Ajoutez à toutes ces réflexions, que l’Histoire montre bien plus les actions que les hommes, parce qu’elle ne saisit ceux-ci que dans certains momens choisis, dans leurs vêtemens de parade ; elle n’expose que l’homme public qui s’est arrangé pour être vu. Elle ne le suit point dans sa maison, dans son cabinet, dans sa famille, au milieu de ses amis, elle ne le peint que quand il représente : c’est bien plus son habit que sa personne qu’elle peint.

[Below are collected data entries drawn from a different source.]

Lemma post_share_run_missing request post_id w :
  filter (fun p => Post_id p = post_id /\ Post_status p = PUBLISHED) (posts w)
  = [] ->
  post_share request post_id w
  = (Raise Http404, logged (SELECT "blog_post") w).
Proof.
  intros Hf. unfold post_share, bind. by rewrite get_object_or_404_none.
Qed.

Lemma post_share_run_many request post_id w p q l :
  filter (fun p => Post_id p = post_id /\ Post_status p = PUBLISHED) (posts w)
  = p :: q :: l ->
  post_share request post_id w
  = (Raise MultipleObjectsReturned, logged (SELECT "blog_post") w).
Proof.
  intros Hf. unfold post_share, bind.
  by rewrite (get_object_or_404_many _ _ p q l).
Qed.

Lemma post_share_run_other request post_id w post :
  filter (fun p => Post_id p = post_id /\ Post_status p = PUBLISHED) (posts w)
  = [post] ->
  method request ≠ "POST" ->
  post_share request post_id w
  = (Ok (TemplateResponse "blog/post/share.html"
           (share_context post (EmailPostForm None) false)),
     logged (SELECT "blog_post") w).
Proof.
  intros Hf Hm. unfold post_share, bind.
  rewrite (get_object_or_404_one _ _ post Hf).
  by rewrite bool_decide_eq_false_2.
Qed.

Lemma post_share_run_invalid request post_id w post :
  filter (fun p => Post_id p = post_id /\ Post_status p = PUBLISHED) (posts w)
  = [post] ->
  method request = "POST" ->
  is_valid (EmailPostForm (Some (POST request))) = false ->
  post_share request post_id w
  = (Ok (TemplateResponse "blog/post/share.html"
           (share_context post (EmailPostForm (Some (POST request))) false)),
     logged (SELECT "blog_post") w).
Proof.
  intros Hf Hm Hv. unfold post_share, bind.
  rewrite (get_object_or_404_one _ _ post Hf).
  rewrite Hm, bool_decide_eq_true_2 by done. by rewrite Hv.
Qed.

Lemma post_share_run_valid request post_id w post :
  filter (fun p => Post_id p = post_id /\ Post_status p = PUBLISHED) (posts w)
  = [post] ->
  method request = "POST" ->
  is_valid (EmailPostForm (Some (POST request))) = true ->
  exists name email to comments,
    clean EmailPostForm_name (POST request !! "name") = inr name
    /\ clean EmailPostForm_email (POST request !! "email") = inr email
    /\ clean EmailPostForm_to (POST request !! "to") = inr to
    /\ clean EmailPostForm_comments (POST request !! "comments") = inr comments
    /\ post_share request post_id w
       = (match mail_fault (share_mail request post name email to comments)
          with
          | Some e => Raise e
          | None =>
              Ok (TemplateResponse "blog/post/share.html"
                    (share_context post
                       (EmailPostForm (Some (POST request))) true))
          end,
          mailed (share_mail request post name email to comments)
            (logged (SELECT "blog_post") w)).
Proof.
  intros Hf Hm Hv. unfold post_share, bind.
  rewrite (get_object_or_404_one _ _ post Hf).
  rewrite Hm, bool_decide_eq_true_2 by done. rewrite Hv.
  destruct (is_valid_cleaned _ _ "name" EmailPostForm_name
              EmailPostForm_fields_NoDup ltac:(set_solver) Hv) as (vn & Hcn & Hln).
  destruct (is_valid_cleaned _ _ "email" EmailPostForm_email
              EmailPostForm_fields_NoDup ltac:(set_solver) Hv) as (ve & Hce & Hle).
  destruct (is_valid_cleaned _ _ "to" EmailPostForm_to
              EmailPostForm_fields_NoDup ltac:(set_solver) Hv) as (vt & Hct & Hlt).
  destruct (is_valid_cleaned _ _ "comments" EmailPostForm_comments
              EmailPostForm_fields_NoDup ltac:(set_solver) Hv) as (vc & Hcc & Hlc).
  exists vn, ve, vt, vc. repeat (split; [done|]).
  unfold dict_get, EmailPostForm in *. rewrite Hln, Hle, Hlt, Hlc.
  unfold send_mail, ret. cbn -[mail_fault].
  fold (share_mail request post vn ve vt vc).
  by destruct (mail_fault (share_mail request post vn ve vt vc)).
Qed.

Lemma post_comment_view_run_missing request post_id w :
  filter (fun p => Post_id p = post_id /\ Post_status p = PUBLISHED) (posts w)
  = [] ->
  post_comment_view request post_id w
  = (Raise Http404, logged (SELECT "blog_post") w).
Proof.
  intros Hf. unfold post_comment_view, bind.
  by rewrite get_object_or_404_none.
Qed.

Lemma post_comment_view_run_many request post_id w p q l :
  filter (fun p => Post_id p = post_id /\ Post_status p = PUBLISHED) (posts w)
  = p :: q :: l ->
  post_comment_view request post_id w
  = (Raise MultipleObjectsReturned, logged (SELECT "blog_post") w).
Proof.
  intros Hf. unfold post_comment_view, bind.
  by rewrite (get_object_or_404_many _ _ p q l).
Qed.

Lemma post_comment_view_run_invalid request post_id w post :
  filter (fun p => Post_id p = post_id /\ Post_status p = PUBLISHED) (posts w)
  = [post] ->
  is_valid (CommentForm (Some (POST request))) = false ->
  post_comment_view request post_id w
  = (Ok (TemplateResponse "blog/post/comment.html"
           (comment_context post (CommentForm (Some (POST request))) None)),
     logged (SELECT "blog_post") w).
Proof.
  intros Hf Hv. unfold post_comment_view, bind.
  rewrite (get_object_or_404_one _ _ post Hf). by rewrite Hv.
Qed.

Lemma post_comment_view_run_valid request post_id w post :
  filter (fun p => Post_id p = post_id /\ Post_status p = PUBLISHED) (posts w)
  = [post] ->
  is_valid (CommentForm (Some (POST request))) = true ->
  exists name email body,
    clean CommentForm_name (POST request !! "name") = inr name
    /\ clean CommentForm_email (POST request !! "email") = inr email
    /\ clean CommentForm_body (POST request !! "body") = inr body
    /\ let comment :=
         mkComment (Some (next_pk (comments w))) (Some (Post_id post))
           name email body true in
       post_comment_view request post_id w
       = (Ok (TemplateResponse "blog/post/comment.html"
                (comment_context post (CommentForm (Some (POST request)))
                   (Some comment))),
          inserted comment (logged (SELECT "blog_post") w)).
Proof.
  intros Hf Hv. unfold post_comment_view, bind.
  rewrite (get_object_or_404_one _ _ post Hf). rewrite Hv.
  unfold ModelForm_save_no_commit.
  pose proof Hv as Hv'. unfold is_valid in Hv'.
  apply andb_true_iff in Hv' as [_ He]. rewrite He.
  destruct (is_valid_cleaned _ _ "name" CommentForm_name
              CommentForm_fields_NoDup ltac:(set_solver) Hv) as (vn & Hcn & Hln).
  destruct (is_valid_cleaned _ _ "email" CommentForm_email
              CommentForm_fields_NoDup ltac:(set_solver) Hv) as (ve & Hce & Hle).
  destruct (is_valid_cleaned _ _ "body" CommentForm_body
              CommentForm_fields_NoDup ltac:(set_solver) Hv) as (vb & Hcb & Hlb).
  exists vn, ve, vb. repeat (split; [done|]).
  unfold construct_instance, CommentForm in *. by rewrite Hln, Hle, Hlb.
Qed.

End Runs.

Section Cases.
Context `{BlogApp}.

(** The five ways [post_share] can go. *)
Lemma post_share_cases request post_id w :
  let found :=
    filter (fun p => Post_id p = post_id /\ Post_status p = PUBLISHED)
      (posts w) in
  (found = []
   /\ post_share request post_id w
      = (Raise Http404, logged (SELECT "blog_post") w))
  \/ ((exists p q l, found = p :: q :: l)
      /\ post_share request post_id w
         = (Raise MultipleObjectsReturned, logged (SELECT "blog_post") w))
  \/ (exists post,
        found = [post] /\ method request ≠ "POST"
        /\ post_share request post_id w
           = (Ok (TemplateResponse "blog/post/share.html"
                    (share_context post (EmailPostForm None) false)),
              logged (SELECT "blog_post") w))
  \/ (exists post,
        found = [post] /\ method request = "POST"
        /\ is_valid (EmailPostForm (Some (POST request))) = false
        /\ post_share request post_id w
           = (Ok (TemplateResponse "blog/post/share.html"
                    (share_context post
                       (EmailPostForm (Some (POST request))) false)),
              logged (SELECT "blog_post") w))
  \/ (exists post m,
        found = [post] /\ method request = "POST"
        /\ is_valid (EmailPostForm (Some (POST request))) = true
        /\ recipient_list m ≠ []
        /\ post_share request post_id w
           = (match mail_fault m with
              | Some e => Raise e
              | None =>
                  Ok (TemplateResponse "blog/post/share.html"
                        (share_context post
                           (EmailPostForm (Some (POST request))) true))
              end,
              mailed m (logged (SELECT "blog_post") w))).
Proof.
  intros found. subst found.
  destruct (filter _ (posts w)) as [|post [|q l]] eqn:Hf.
  - left. split; [done|]. by apply post_share_run_missing.
  - right; right.
    destruct (decide (method request = "POST")) as [Hm|Hm].
    + right.
      destruct (is_valid (EmailPostForm (Some (POST request)))) eqn:Hv.
      * right.
        destruct (post_share_run_valid request post_id w post Hf Hm Hv)
          as (name & email & to & cs & _ & _ & _ & _ & Hrun).
        exists post, (share_mail request post name email to cs).
        by rewrite Hrun.
      * left. exists post. repeat (split; [done|]).
        by apply post_share_run_invalid.
    + left. exists post. repeat (split; [done|]).
      by apply post_share_run_other.
  - right; left. split; [eauto|]. by eapply post_share_run_many.
Qed.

J’aimerois mieux la lecture des vies particulieres pour commencer l’étude du cœur humain ; car alors l’homme a beau se dérober, l’Historien le poursuit par-tout ; il ne lui laisse aucun moment de relâche, aucun recoin pour éviter l’œil perçant du spectateur, & c’est quand l’un croit mieux se cacher, que l’autre le fait mieux connoître. Ceux, dit Montaigne, qui écrivent les vies, d’autant qu’ils s’amusent plus aux conseils qu’aux événemens, plus à ce qui se passe au-dedans, qu’à ce qui arrive au-dehors ; ceux-là me sont plus propres ; voilà pourquoi c’est mon homme que Plutarque.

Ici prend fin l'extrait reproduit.